(** C26: From its start on, through any sequence of requests with any content
    and whatever the device does in between, the server's invariant holds:
    the stack's, the ARP table's and the application's types, and the socket
    buffers and lengths within their bounds. *)
Theorem server_inv (d : D) m s1 s :
  dev_wf d → (528 ≤ length m)%nat → bytes m → main_init (net0 d m) = Ok (tt, s1) →
  rtc net_step s1 s → inv_net s.
Proof.
  intros Hd Hl Hm Hmi Hr. apply main_init_inv in Hmi; [|done..]. by eapply reach_inv.
Qed.

(** ** Data from the device to a client *)

Lemma live_ok {A} (m : M (net D) A) (Q : A → net D → Prop) s :
  dev_live → wp (Eb True) m Q s → ∃ a s', m s = Ok (a, s') ∧ Q a s'.
Proof.
  intros Hl Hw. unfold wp in Hw. destruct (m s) as [[a s']|e]; [by exists a, s'|].
  destruct (Hw I) as [_ Hn]. by destruct Hn.
Qed.

(** uIP's globals with a received frame in the buffer. *)
Definition arrived (f : list Z) s : uip :=
  (n_uip s) <| uip_buf ::= put_bytes 0 f |> <| uip_len := wrap16 (Z.of_nat (length f)) |>.

(** The server holds [data], unread. *)
Definition holds (data : list Z) s : Prop :=
  sock_rx_len s = Z.of_nat (length data) ∧ take (length data) (sock_rx_buf s) = data.

Lemma sync_holds n data g0 s :
  rx_is n data g0 (n_httpd s) → length data = n → (0 < n ≤ 420)%nat →
  length (httpd_socket_rx_buf g0) = 420%nat → length (sock_rx_buf s) = 512%nat →
  wp (Eb False) sync_socket_state (λ _ s', holds data s') s.
Proof.
  intros [Hn Hb] Hd Hlt Hg Hs. unfold sync_socket_state. apply wp_bind, wp_mod, wp_bind, wp_get.
  cbn [n_httpd set_field]. rewrite Hn. apply wp_if; intros Hp; [|apply Z.ltb_ge in Hp; lia].
  cbv zeta. unfold NET_BUF_SIZE. rewrite (proj2 (Z.ltb_ge _ _)) by lia.
  apply wp_bind, wp_mod, wp_bind, wp_get, wp_bind, wp_get, wp_if; intros Hc; [|by apply wp_fail].
  apply wp_bind, wp_mod, wp_mod. unfold holds. cbn [sock_rx_len sock_rx_buf n_httpd set_field].
  rewrite Hd, Hb, Nat2Z.id. split; [done|].
  assert (Hdata : take n (put_bytes 0 data (httpd_socket_rx_buf g0)) = data).
  { change (slice 0 n (put_bytes 0 data (httpd_socket_rx_buf g0)) = data).
    rewrite slice_put_bytes by lia. by apply take_ge; lia. }
  rewrite Hdata. change (slice 0 n (put_bytes 0 data (sock_rx_buf s)) = data).
  rewrite slice_put_bytes by lia. apply take_ge. lia.
Qed.

Lemma send_uip_httpd s :
  wp (Eb False) send_uip (λ _ s', n_httpd s' = n_httpd s ∧ sock_rx_buf s' = sock_rx_buf s) s.
Proof.
  unfold send_uip. do 2 (apply wp_bind, wp_get). apply wp_in_dev. unfold wp.
  by destruct (dev_send _ _ _) as [[[] d]|e].
Qed.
######
The sole response should be the count of lines in the material holding the string "intros".

5